Lors d’un colloque tenu à Angers, samedi et dimanche dernier, à l’initiative des jeunes de l’association Veritatis Splendor, la question de fond concernait “le scandale du christianisme”. Ce que l’apôtre Paul écrivait aux chrétiens de Corinthe demeure, en effet, d’une brûlante actualité. “Le langage de la Croix est en effet folie pour ceux qui se perdent, mais pour ceux qui se sauvent, pour nous, il est puissance de Dieu”. Ou encore : “Puisqu’en effet le monde, par le moyen de la sagesse, n’a point reconnu Dieu dans la sagesse de Dieu, c’est par la folie du message qu’il a plu à Dieu de sauver les croyants”. En d’autres termes, le propre du christianisme c’est de se réclamer d’un Dieu tellement partenaire des hommes et de leur histoire qu’il transforme la dramatique humaine en dramatique divine. C’est la Trinité tout entière qui se trouve engagée dans le salut du monde, l’incarnation étant le moyen providentiel choisi pour épouser la condition humaine et ainsi se trouver investie de la masse du péché des hommes pour l’anéantir dans la Passion.

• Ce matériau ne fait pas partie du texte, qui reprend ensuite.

(* ===== verification/CredentialTemplates.v ===== *)
(** * OpenID4VC issuance: credential templates

    [apps/oid4vc-issuance/interfaces/oid4vc-template.interfaces.ts] and the check of a
    payload against a template of
    [apps/oid4vc-issuance/libs/helpers/credential-sessions.builder.ts]. *)

From S2P Require Import Prelude Js.

(** ** Templates *)

Inductive AttributeType := STRING | NUMBER | BOOLEAN | DATE_T | OBJECT | ARRAY | IMAGE.

Record ClaimDisplay := Display { d_name : string; d_locale : option string }.

Inductive CredentialAttribute :=
  Attribute (key : string) (mandatory : bool) (value_type : AttributeType) (disclose : bool)
    (children : option (list CredentialAttribute)) (display : option (list ClaimDisplay)).

Definition attr_key (a : CredentialAttribute) : string := let 'Attribute k _ _ _ _ _ := a in k.
Definition attr_mandatory (a : CredentialAttribute) : bool := let 'Attribute _ m _ _ _ _ := a in m.
Definition attr_disclose (a : CredentialAttribute) : bool := let 'Attribute _ _ _ d _ _ := a in d.
Definition attr_children (a : CredentialAttribute) : option (list CredentialAttribute) := let 'Attribute _ _ _ _ c _ := a in c.
Definition attr_display (a : CredentialAttribute) : option (list ClaimDisplay) := let 'Attribute _ _ _ _ _ d := a in d.

(** Induction through the children. *)
Section attribute_induction.
Variable P : CredentialAttribute -> Prop.
Hypothesis step : forall k m t d cs dis, Forall P (default [] cs) -> P (Attribute k m t d cs dis).

Fixpoint attribute_ind' (a : CredentialAttribute) : P a :=
  match a with
  | Attribute k m t d cs dis =>
      step k m t d cs dis
        (match cs return Forall P (default [] cs) with
         | Some l => (fix go l : Forall P l :=
             match l with
             | [] => List.Forall_nil P
             | c :: l' => List.Forall_cons P c l' (attribute_ind' c) (go l')
             end) l
         | None => List.Forall_nil P
         end)
  end.
End attribute_induction.

(** The JSON column [attributes] of a template: nothing checks which of the two shapes
    it has, so every property may be absent. *)
Record namespace := Namespace {
  ns_namespace : string;
  ns_attributes : list CredentialAttribute;
}.

Record template_body := Body {
  vct : option string;
  attributes : option (list CredentialAttribute);
  doctype : option string;
  namespaces : option (list namespace);
}.

Inductive SignerOption := DID | X509_P256 | X509_ED25519.

#[export] Instance signer_option_eq_dec : EqDecision SignerOption.
Proof. solve_decision. Defined.

Record credential_template := Template {
  t_id : string;
  t_name : string;
  t_format : option string;
  t_signerOption : SignerOption;
  t_attributes : template_body;
  t_appearance : Json.value;
}.

(** [CredentialFormat] *)
Inductive CredentialFormat := SdJwtVc | Mdoc.
Definition format_text (f : CredentialFormat) : string := match f with SdJwtVc => "dc+sd-jwt" | Mdoc => "mso_mdoc" end.

#[export] Instance credential_format_eq_dec : EqDecision CredentialFormat.
Proof. solve_decision. Defined.

(** ** Property access on a JSON value

    [v?.[k]]: the elements and the length of an array or a string are properties too. *)

Definition index_of_key (k : string) : option Z :=
  if String.eqb k "0" then Some 0%Z else Num.positive_literal k.

Definition prop (k : string) (v : option Json.value) : option Json.value :=
  match v with
  | Some (Json.JObj fs) => Json.field k fs
  | Some (Json.JArr vs) =>
      if String.eqb k "length" then Some (Json.JNum (Z.of_nat (length vs)))
      else i ← index_of_key k; vs !! Z.to_nat i
  | Some (Json.JStr s) =>
      if String.eqb k "length" then Some (Json.JNum (Z.of_nat (String.length s)))
      else i ← index_of_key k; c ← String.get (Z.to_nat i) s; Some (Json.JStr (String c ""))
  | _ => None
  end.

(** ** Payload validation *)

Definition isEmpty (v : option Json.value) : bool :=
  match v with
  | None | Some Json.JNull => true
  | Some (Json.JStr s) => String.eqb (Str.trim s) ""
  | Some (Json.JObj fs) => match fs with [] => true | _ => false end
  | Some _ => false
  end.

(** ['object' === typeof v && null !== v] *)
Definition is_object (v : option Json.value) : bool :=
  match v with Some (Json.JObj _) | Some (Json.JArr _) => true | _ => false end.

Definition child_path (path key : string) : string := if String.eqb path "" then key else path +:+ "." +:+ key.

Definition missing_message (path : string) : string := "Missing mandatory attribute: " +:+ path.

Fixpoint validateAttribute (path : string) (data : option Json.value) (a : CredentialAttribute) : list string :=
  match a with
  | Attribute key mandatory _ _ children _ =>
      let currentPath := child_path path key in
      let value := prop key data in
      (if mandatory && isEmpty value then [missing_message currentPath] else []) ++
      (match children with
       | Some cs => if is_object value then concat (map (validateAttribute currentPath value) cs) else []
       | None => []
       end)
  end.

Definition validateAttributes (attrs : list CredentialAttribute) (data : option Json.value) (path : string) : list string :=
  concat (map (validateAttribute path data) attrs).

Definition validateNamespace (nss : option Json.value) (ns : namespace) : list string :=
  match prop (ns_namespace ns) nss with
  | Some v => if Json.truthy v then validateAttributes (ns_attributes ns) (Some v) (ns_namespace ns)
              else ["Missing namespace: " +:+ ns_namespace ns]
  | None => ["Missing namespace: " +:+ ns_namespace ns]
  end.

Definition validatePayloadAgainstTemplate (t : credential_template) (payload : Json.value) : list string :=
  if bool_decide (t_format t = Some (format_text SdJwtVc)) then
    validateAttributes (default [] (attributes (t_attributes t))) (Some payload) ""
  else if bool_decide (t_format t = Some (format_text Mdoc)) then
    match prop "namespaces" (Some payload) with
    | Some v =>
        if Json.truthy v then concat (map (validateNamespace (Some v)) (default [] (namespaces (t_attributes t))))
        else ["Missing namespaces object in mdoc payload."]
    | None => ["Missing namespaces object in mdoc payload."]
    end
  else [].

Definition truthy_prop (k : string) (v : option Json.value) : bool :=
  match prop k v with Some x => Json.truthy x | None => false end.

(** *** Specification

    [missing attrs data path p]: somewhere in the tree of [attrs] a mandatory attribute,
    whose path is [p], has no value in [data]; children count only where their parent's
    value is an object. *)
Inductive missing : list CredentialAttribute -> option Json.value -> string -> string -> Prop :=
  | missing_here a attrs data path :
      a ∈ attrs -> attr_mandatory a = true -> isEmpty (prop (attr_key a) data) = true ->
      missing attrs data path (child_path path (attr_key a))
  | missing_below a cs attrs data path p :
      a ∈ attrs -> attr_children a = Some cs -> is_object (prop (attr_key a) data) = true ->
      missing cs (prop (attr_key a) data) (child_path path (attr_key a)) p ->
      missing attrs data path p.

Lemma elem_of_concat {A} (x : A) ls : x ∈ concat ls <-> exists l, l ∈ ls /\ x ∈ l.
Proof.
  induction ls as [|l ls IH]; simpl.
  - split; [intros H; by apply elem_of_nil in H | intros (l & Hl & _); by apply elem_of_nil in Hl].
  - rewrite elem_of_app, IH. setoid_rewrite elem_of_cons. naive_solver.
Qed.

Lemma elem_of_validateAttributes e attrs data path :
  e ∈ validateAttributes attrs data path <-> exists a, a ∈ attrs /\ e ∈ validateAttribute path data a.
Proof.
  unfold validateAttributes. rewrite elem_of_concat. split.
  - intros (l & (a & -> & Ha)%list_elem_of_fmap & He). by exists a.
  - intros (a & Ha & He). exists (validateAttribute path data a). split; [|done]. apply list_elem_of_fmap. by exists a.
Qed.

Lemma validateAttribute_sound e a : forall path data attrs, a ∈ attrs -> e ∈ validateAttribute path data a ->
  exists p, e = missing_message p /\ missing attrs data path p.
Proof.
  revert e. induction a as [k m ty d cs dis IH] using attribute_ind'. intros e path data attrs Ha He.
  simpl in He. apply elem_of_app in He as [He|He].
  - destruct (m && _) eqn:Hm; [|by apply elem_of_nil in He]. apply andb_true_iff in Hm as [Hm Hempty].
    apply list_elem_of_singleton in He as ->. eexists. split; [done|].
    by apply (missing_here (Attribute k m ty d cs dis)).
  - destruct cs as [cs|]; [|by apply elem_of_nil in He]. destruct (is_object _) eqn:Hobj; [|by apply elem_of_nil in He].
    apply elem_of_validateAttributes in He as (c & Hc & He). rewrite Forall_forall in IH. simpl in IH.
    destruct (IH c Hc e _ _ cs Hc He) as (p & -> & Hp). exists p. split; [done|].
    by apply (missing_below (Attribute k m ty d (Some cs) dis) cs).
Qed.

Lemma validateAttributes_complete attrs data path p :
  missing attrs data path p -> missing_message p ∈ validateAttributes attrs data path.
Proof.
  induction 1 as [a attrs data path Ha Hm He|a cs attrs data path p Ha Hcs Hobj _ IH];
    apply elem_of_validateAttributes; exists a; (split; [done|]); destruct a as [k m ty d cs' dis]; simpl in *.
  - rewrite Hm, He. apply elem_of_app. left. by left.
  - subst cs'. rewrite Hobj. apply elem_of_app. by right.
Qed.

Lemma elem_of_validateNamespace e nss ns : e ∈ validateNamespace nss ns <->
  (truthy_prop (ns_namespace ns) nss = false /\ e = "Missing namespace: " +:+ ns_namespace ns) \/
  (truthy_prop (ns_namespace ns) nss = true /\
   e ∈ validateAttributes (ns_attributes ns) (prop (ns_namespace ns) nss) (ns_namespace ns)).
Proof.
  unfold validateNamespace, truthy_prop. destruct (prop _ nss) as [v|]; [destruct (Json.truthy v)|];
    rewrite ?list_elem_of_singleton; naive_solver.
Qed.

Lemma elem_of_errors e attrs data path :
  e ∈ validateAttributes attrs data path <-> exists p, e = missing_message p /\ missing attrs data path p.
Proof.
  split.
  - intros (a & Ha & He)%elem_of_validateAttributes. by eapply validateAttribute_sound.
  - intros (p & -> & Hp). by apply validateAttributes_complete.
Qed.

(** C39. The errors reported for a payload are exactly the mandatory attributes without a value, at
    every depth of the template, and for an mdoc the namespaces that are missing. *)
Theorem validation_exact t payload e :
  (t_format t = Some (format_text SdJwtVc) ->
   e ∈ validatePayloadAgainstTemplate t payload <->
   exists p, e = missing_message p /\ missing (default [] (attributes (t_attributes t))) (Some payload) "" p) /\
  (t_format t = Some (format_text Mdoc) -> truthy_prop "namespaces" (Some payload) = true ->
   e ∈ validatePayloadAgainstTemplate t payload <->
   exists ns, ns ∈ default [] (namespaces (t_attributes t)) /\
     let nss := prop "namespaces" (Some payload) in
     (truthy_prop (ns_namespace ns) nss = false /\ e = "Missing namespace: " +:+ ns_namespace ns \/
      truthy_prop (ns_namespace ns) nss = true /\
      exists p, e = missing_message p /\ missing (ns_attributes ns) (prop (ns_namespace ns) nss) (ns_namespace ns) p)).
Proof.
  unfold validatePayloadAgainstTemplate. split; intros Hf.
  - rewrite bool_decide_true by done. apply elem_of_errors.
  - rewrite Hf, bool_decide_false, bool_decide_true by done. unfold truthy_prop at 1.
    destruct (prop "namespaces" (Some payload)) as [v|]; [|done]. intros ->. rewrite elem_of_concat. simpl.
    setoid_rewrite list_elem_of_fmap. split.
    + intros (l & (ns & -> & Hns) & He). exists ns. split; [done|]. by rewrite elem_of_validateNamespace, elem_of_errors in He.
    + intros (ns & Hns & He). exists (validateNamespace (Some v) ns). split; [by exists ns|].
      by rewrite elem_of_validateNamespace, elem_of_errors.
Qed.

(** Elements of an array of objects are not looked into: a mandatory child is reported
    missing whatever the elements hold. *)
Lemma array_children_rejected k m ty d c cs dis vs path data :
  prop k data = Some (Json.JArr vs) -> attr_mandatory c = true ->
  index_of_key (attr_key c) = None -> attr_key c <> "length" ->
  missing_message (child_path (child_path path k) (attr_key c)) ∈
    validateAttributes [Attribute k m ty d (Some (c :: cs)) dis] data path.
Proof.
  intros Hk Hm Hidx Hlen. apply validateAttributes_complete.
  eapply (missing_below (Attribute k m ty d (Some (c :: cs)) dis)); [by left | done | simpl; by rewrite Hk|].
  apply missing_here; [by left | done|]. simpl. rewrite Hk. simpl. apply String.eqb_neq in Hlen. by rewrite Hlen, Hidx.
Qed.
(* ===== verification/CredentialOffer.v ===== *)
(** * OpenID4VC issuance: credential offers

    [apps/oid4vc-issuance/libs/helpers/credential-sessions.builder.ts]: from the request
    for an offer to the payload sent to the agent.  Errors are exceptions of the sum
    [result]; nothing is stored. *)

From S2P Require Import Prelude Js CredentialTemplates.

Open Scope Z_scope.

(** ** Requests, signers and certificates *)

Inductive SignerMethodOption := DID_METHOD | X5C.
Definition method_text (m : SignerMethodOption) : string := match m with DID_METHOD => "did" | X5C => "x5c" end.

#[export] Instance signer_method_eq_dec : EqDecision SignerMethodOption.
Proof. solve_decision. Defined.

Record ISignerOption := Signer {
  method : SignerMethodOption;
  did : option string;
  x5c : option (list string);
  keyId : option string;
}.

Record X509CertificateRecord := Certificate {
  certificateBase64 : string;
  cert_validFrom : Z;
  cert_expiry : Z;
}.

(** Dates arrive as text. *)
Record validityInfo := Validity { validFrom : string; validUntil : string }.

Record CredentialRequestDtoLike := CredentialRequest {
  templateId : string;
  payload : list (string * Json.value);
  q_validityInfo : option validityInfo;
}.
(* ===== verification/IssuerMetadata.v ===== *)
(** * OpenID4VC issuance: issuer metadata

    [apps/oid4vc-issuance/libs/helpers/issuer.metadata.ts]: the credential
    configurations an issuer advertises, built from its templates. *)

From S2P Require Import Prelude Js JsonParse CredentialTemplates CredentialOffer.

(** ** Static lists *)

Definition STATIC_CREDENTIAL_ALGS_FOR_SDJWT : list Json.value := map Json.JStr ["ES256"; "EdDSA"].
Definition STATIC_CREDENTIAL_ALGS_FOR_MDOC : list Json.value := map Json.JNum [-7; -9]%Z.
Definition STATIC_BINDING_METHODS_FOR_SDJWT : list string := ["did:key"; "did:web"; "did:jwk"; "jwk"].
Definition STATIC_BINDING_METHODS_FOR_MDOC : list string := ["cose_key"].
Definition ISSUER_DPOP_ALGS_DEFAULT : list string := ["RS256"; "ES256"].

(** ** Claims *)

Record Claim := mkClaim {
  path : list string;
  c_display : option (list ClaimDisplay);
  c_mandatory : bool;
}.

Definition claim_of (ns : option string) (parent : list string) (a : CredentialAttribute) : Claim :=
  let currentPath := parent ++ [attr_key a] in
  mkClaim (match ns with
           | Some n => if String.eqb n "" then currentPath else n :: currentPath
           | None => currentPath
           end) (attr_display a) (attr_mandatory a).

Fixpoint generateClaim (ns : option string) (parent : list string) (a : CredentialAttribute) : list Claim :=
  claim_of ns parent a ::
  match a with
  | Attribute key _ _ _ children _ =>
      match children with
      | Some cs => concat (map (generateClaim ns (parent ++ [key])) cs)
      | None => []
      end
  end.

Definition generateClaims (attrs : list CredentialAttribute) (ns : option string) (parent : list string) : list Claim :=
  concat (map (generateClaim ns parent) attrs).

Definition not_iterable : exn := js_error "attributes is not iterable".

Definition buildClaimsFromTemplate (b : template_body) : result (list Claim) :=
  match namespaces b with
  | Some nss => Ok (concat (map (fun ns => generateClaims (ns_attributes ns) (Some (ns_namespace ns)) []) nss))
  | None =>
      match attributes b with
      | Some attrs => Ok (generateClaims attrs None [])
      | None => Throw not_iterable
      end
  end.

(** ** Configurations *)

Record CredentialConfig := Config {
  cfg_format : CredentialFormat;
  scope : string;
  cfg_vct : option string;
  cfg_doctype : option string;
  credential_signing_alg_values_supported : list Json.value;
  cryptographic_binding_methods_supported : list string;
  proof_signing_alg_values_supported : list string;
  claims : list Claim;
  display : list Json.value;
}.

Definition buildSdJwtCredentialConfig (name : string) (b : template_body) : result (string * CredentialConfig) :=
  claims ← buildClaimsFromTemplate b;
  mret (name +:+ "-sdjwt",
    Config SdJwtVc ("openid4vc:" +:+ template_str (vct b) +:+ "-sdjwt") (vct b) None STATIC_CREDENTIAL_ALGS_FOR_SDJWT
      STATIC_BINDING_METHODS_FOR_SDJWT ["ES256"; "EdDSA"] claims []).

Definition buildMdocCredentialConfig (name : string) (b : template_body) : result (string * CredentialConfig) :=
  claims ← buildClaimsFromTemplate b;
  mret (name +:+ "-mdoc",
    Config Mdoc ("openid4vc:" +:+ template_str (doctype b) +:+ "-mdoc") None (doctype b) STATIC_CREDENTIAL_ALGS_FOR_MDOC
      STATIC_BINDING_METHODS_FOR_MDOC ["ES256"; "EdDSA"] claims []).

Definition buildCredentialConfig (name : string) (b : template_body) (f : CredentialFormat) : result (string * CredentialConfig) :=
  match f with
  | SdJwtVc => buildSdJwtCredentialConfig name b
  | Mdoc => buildMdocCredentialConfig name b
  end.

(** [coerceJsonObject] and [coerceJson]: a string is parsed, [null] when it does not parse. *)
Definition coerceJson (v : Json.value) : Json.value :=
  match v with
  | Json.JStr s => default Json.JNull (JsonParse.parse s)
  | _ => v
  end.

(** One entry of [appearance.display]; [undefined] properties are left out. *)
Definition display_entry (e : Json.value) : Json.value :=
  let copy k := Json.opt_field k (prop k (Some e)) in
  let logo := prop "logo" (Some e) in
  let background := prop "uri" (prop "background_image" (Some e)) in
  Json.JObj (copy "name" ++ copy "description" ++ copy "locale" ++
    (match logo with
     | Some l => if Json.truthy l then [("logo", Json.JObj (Json.opt_field "uri" (prop "uri" (Some l)) ++
                                                   Json.opt_field "alt_text" (prop "alt_text" (Some l))))] else []
     | None => []
     end) ++
    (match background with
     | Some u => if Json.truthy u then [("background_image", Json.JObj [("uri", u)])] else []
     | None => []
     end) ++ copy "background_color" ++ copy "text_color").

(** [appearance.display?.map(...) ?? []]; reading a property of [null] throws, and so does
    mapping what is not an array. *)
Definition displayConfigurations (appearance : Json.value) : result (list Json.value) :=
  match coerceJson appearance with
  | Json.JNull => Throw (js_error "Cannot read properties of null (reading 'display')")
  | v => match prop "display" (Some v) with
         | None | Some Json.JNull => Ok []
         | Some (Json.JArr es) => Ok (map display_entry es)
         | Some _ => Throw (js_error "display.map is not a function")
         end
  end.

Definition row_format (t : credential_template) : CredentialFormat :=
  if bool_decide (t_format t = Some (format_text Mdoc)) then Mdoc else SdJwtVc.

(** [Object.assign(map, { [key]: config })] *)
Fixpoint assign (k : string) (c : CredentialConfig) (m : list (string * CredentialConfig)) : list (string * CredentialConfig) :=
  match m with
  | [] => [(k, c)]
  | (k', c') :: m' => if String.eqb k k' then (k, c) :: m' else (k', c') :: assign k c m'
  end.

Definition add_template (m : list (string * CredentialConfig)) (t : credential_template) :
    result (list (string * CredentialConfig)) :=
  '(k, c) ← buildCredentialConfig (t_name t) (t_attributes t) (row_format t);
  d ← displayConfigurations (t_appearance t);
  mret (assign k (Config (cfg_format c) (scope c) (cfg_vct c) (cfg_doctype c) (credential_signing_alg_values_supported c)
    (cryptographic_binding_methods_supported c) (proof_signing_alg_values_supported c) (claims c) d) m).

Fixpoint add_templates (m : list (string * CredentialConfig)) (ts : list credential_template) :
    result (list (string * CredentialConfig)) :=
  match ts with
  | [] => mret m
  | t :: ts' => m' ← add_template m t; add_templates m' ts'
  end.

Definition buildCredentialConfigurationsSupported (ts : list credential_template) : result (list (string * CredentialConfig)) :=
  add_templates [] ts.

(** ** The issuer's payload *)

Definition isDisplayArray (v : Json.value) : option (list Json.value) :=
  match v with
  | Json.JArr es =>
      if forallb (fun e => match e with
                           | Json.JObj fs => match Json.field "name" fs with Some (Json.JStr _) => true | _ => false end
                           | _ => false
                           end) es
      then Some es else None
  | _ => None
  end.

Record issuer_payload := IssuerPayload {
  ip_display : list Json.value;
  dpopSigningAlgValuesSupported : list string;
  credentialConfigurationsSupported : list (string * CredentialConfig);
  batchSize : Z;
}.

Definition batchCredentialIssuanceDefault : Z := 0.

Definition buildIssuerPayload (configs : option (list (string * CredentialConfig))) (publicIssuerId : option string)
    (metadata : Json.value) (batch : option Z) (dpopAlgs : option (list string)) : result issuer_payload :=
  if negb (truthy_str publicIssuerId) then Throw (js_error "Invalid issuer: missing publicIssuerId")
  else Ok (IssuerPayload (default [] (isDisplayArray (coerceJson metadata))) (default ISSUER_DPOP_ALGS_DEFAULT dpopAlgs)
         (default [] configs) (default batchCredentialIssuanceDefault batch)).

Definition extractTemplateIds (credentials : option (list (option string))) : list string :=
  match credentials with
  | None => []
  | Some cs => omap (fun id => if truthy_str id then id else None) cs
  end.

Definition encodeIssuerPublicId (id : string) : result string :=
  if String.eqb id "" then Throw (js_error "issuerPublicId is required") else Ok (Uri.encodeURIComponent (Str.trim id)).

(** ** Laws *)

Definition keys (m : list (string * CredentialConfig)) : list string := m.*1.

Lemma keys_assign k c m x : x ∈ keys (assign k c m) <-> x = k \/ x ∈ keys m.
Proof.
  unfold keys. induction m as [|[k' c'] m IH]; simpl.
  - rewrite !elem_of_cons. naive_solver.
  - destruct (String.eqb_spec k k') as [->|]; simpl; rewrite !elem_of_cons; [naive_solver|]. rewrite IH. naive_solver.
Qed.

Lemma NoDup_assign k c m : NoDup (keys m) -> NoDup (keys (assign k c m)).
Proof.
  induction m as [|[k' c'] m IH]; simpl; [intros _; apply NoDup_singleton|].
  rewrite NoDup_cons. intros [Hn Hnd]. destruct (String.eqb_spec k k') as [->|Hne]; simpl; rewrite NoDup_cons; [done|].
  split; [|by apply IH]. intros [->|Hin]%keys_assign; done.
Qed.

(** The key under which a template is advertised. *)
Definition config_key (t : credential_template) : string := t_name t +:+ "-" +:+ formatSuffix (row_format t).

Lemma add_template_keys m t m' : add_template m t = Ok m' -> forall x, x ∈ keys m' <-> x = config_key t \/ x ∈ keys m.
Proof.
  unfold add_template. intros H x. apply result_bind_ok in H as ([k c] & Hc & H).
  apply result_bind_ok in H as (d & _ & H). injection H as <-. rewrite keys_assign.
  assert (k = config_key t) as ->; [|done]. unfold config_key, buildCredentialConfig, buildSdJwtCredentialConfig,
    buildMdocCredentialConfig in *.
  destruct (row_format t); apply result_bind_ok in Hc as (cl & _ & Hc); by injection Hc as <- _.
Qed.

Lemma add_templates_keys ts m m' : add_templates m ts = Ok m' ->
  forall x, x ∈ keys m' <-> x ∈ config_key <$> ts \/ x ∈ keys m.
Proof.
  revert m. induction ts as [|t ts IH]; intros m H x; simpl in H.
  - injection H as <-. simpl. split; [by right | intros [Hx|Hx]; [by apply elem_of_nil in Hx | done]].
  - apply result_bind_ok in H as (m1 & H1 & H). rewrite (IH m1 H x), (add_template_keys _ _ _ H1 x).
    simpl. rewrite elem_of_cons. naive_solver.
Qed.

Lemma template_by_id_elem ts id t : template_by_id ts id = Some t -> t ∈ ts /\ t_id t = id.
Proof.
  intros [Hin%in_rev Hid%String.eqb_eq]%find_some. split; [by apply list_elem_of_In | done].
Qed.

(** A format of [CredentialFormat] is read alike by the two builders. *)
Lemma row_format_agrees t f : mapDbFormatToApiFormat (t_format t) = Ok f ->
  (t_format t = Some (format_text SdJwtVc) \/ t_format t = Some (format_text Mdoc)) -> row_format t = f.
Proof.
  intros Hf [H|H]; rewrite H in Hf; vm_compute in Hf; injection Hf as <-; unfold row_format; rewrite H.
  - by rewrite bool_decide_false.
  - by rewrite bool_decide_true.
Qed.

(** C38. Every credential of a built offer refers to a configuration that the issuer's metadata,
    built from the same templates, declares, as long as the templates are stored under the
    two names of the enumeration. *)
Theorem offer_declared dto ts issuer signers certs offer configs :
  buildCredentialOfferPayload dto ts issuer signers certs = Ok offer ->
  buildCredentialConfigurationsSupported ts = Ok configs ->
  Forall (fun t => t_format t = Some (format_text SdJwtVc) \/ t_format t = Some (format_text Mdoc)) ts ->
  Forall (fun b => credentialSupportedId b ∈ keys configs) (o_credentials offer).
Proof.
  unfold buildCredentialOfferPayload. destruct (List.filter _ _); [|done]. intros H Hc Hts.
  apply result_bind_ok in H as (built & Hb & H). apply result_bind_ok in H as (f & _ & H).
  injection H as <-. simpl. apply map_result_ok in Hb.
  apply Forall_forall. intros b Hin. apply list_elem_of_lookup in Hin as [i Hi].
  destruct (Forall2_lookup_r _ _ _ _ _ Hb Hi) as (q & _ & Hq).
  apply buildCredential_ok in Hq as (t & Ht & Hmap & -> & _). apply template_by_id_elem in Ht as [Ht _].
  rewrite (add_templates_keys _ _ _ Hc). left. apply list_elem_of_fmap. exists t. split; [|done].
  unfold config_key. rewrite Forall_forall in Hts. by rewrite (row_format_agrees t (b_format b) Hmap (Hts t Ht)).
Qed.

(** Under another spelling an mdoc template is advertised as an SD-JWT: the offer's
    configuration does not exist. *)
Example mdoc_alias_undeclared :
  let t := Template "t1" "Id" (Some "mdoc") X509_P256 (Body None (Some []) (Some "doc") (Some [])) (Json.JObj []) in
  mapDbFormatToApiFormat (t_format t) = Ok Mdoc /\
  keys <$> (match buildCredentialConfigurationsSupported [t] with Ok m => Some m | Throw _ => None end) = Some ["Id-sdjwt"].
Proof. split; reflexivity. Qed.

Module MetadataSample.
Definition template : credential_template :=
  Template "t1" "Id" (Some "dc+sd-jwt") X509_P256 (Body (Some "https://vct") (Some OfferSample.attrs) None None)
    (Json.JObj [("display", Json.JArr [Json.JObj [("name", Json.JStr "Identity")]])]).

Example offer_declared_witness : exists o, 
  buildCredentialOfferPayload (OfferSample.dto OfferSample.full) [template] None [OfferSample.signer] [OfferSample.certificate] = Ok o /\
  Forall (fun b => credentialSupportedId b ∈ ["Id-sdjwt"]) (o_credentials o).
Proof.
  eexists. split; [vm_compute; reflexivity|].
  apply (offer_declared (OfferSample.dto OfferSample.full) [template] None [OfferSample.signer] [OfferSample.certificate] _
    (match buildCredentialConfigurationsSupported [template] with Ok m => m | Throw _ => [] end)).
  - vm_compute. reflexivity.
  - vm_compute. reflexivity.
  - repeat constructor.
Defined.
End MetadataSample.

C’est peut-être en partie parce que cette réalité est pure folie, que certains ont eu du mal à encaisser “la violence” du film de Mel Gibson, au-delà de toute appréciation esthétique. Mais n’est-ce pas la dureté même de l’histoire qui nous impose de méditer sans cesse, à frais nouveaux, sur la souffrance insupportable du Christ ? Notre pays a commémoré la semaine dernière le drame de Dien Bien Phu et le film de Pierre Schoendorfer nous a permis de prendre conscience de l’horreur indicible de la bataille. De même, le monde entier se trouve-t-il en ce moment le témoin stupéfait des horreurs commises par certaines unités de l’armée américaine en Irak. Il est normal, que des moralistes stigmatisent les actes inqualifiables des soldats transformés en bourreaux. On peut souhaiter toutefois qu’ils n’oublient pas toutes les données du drame et les responsabilités partagées. Rien ne serait pire qu’une dénonciation unilatérale du crime, qui fausserait la nature du jugement moral et refuserait, par principe, l’ambiguïté foncière de la dramatique humaine.
La vérité c’est que le monde est toujours à sauver et qu’aucune solution n’est à la mesure de la puissance du mal pour établir la tranquillité de l’ordre et de la justice. Le scandale du christianisme consiste à condamner cet éternel pélagianisme qui donne à croire que notre seule bonne volonté viendra à bout du mystère d’iniquité. Notre vrai recours est dans la puissance salvatrice de la Croix. Les Chartreux le savent bien : pendant que le monde tourne, la Croix demeure.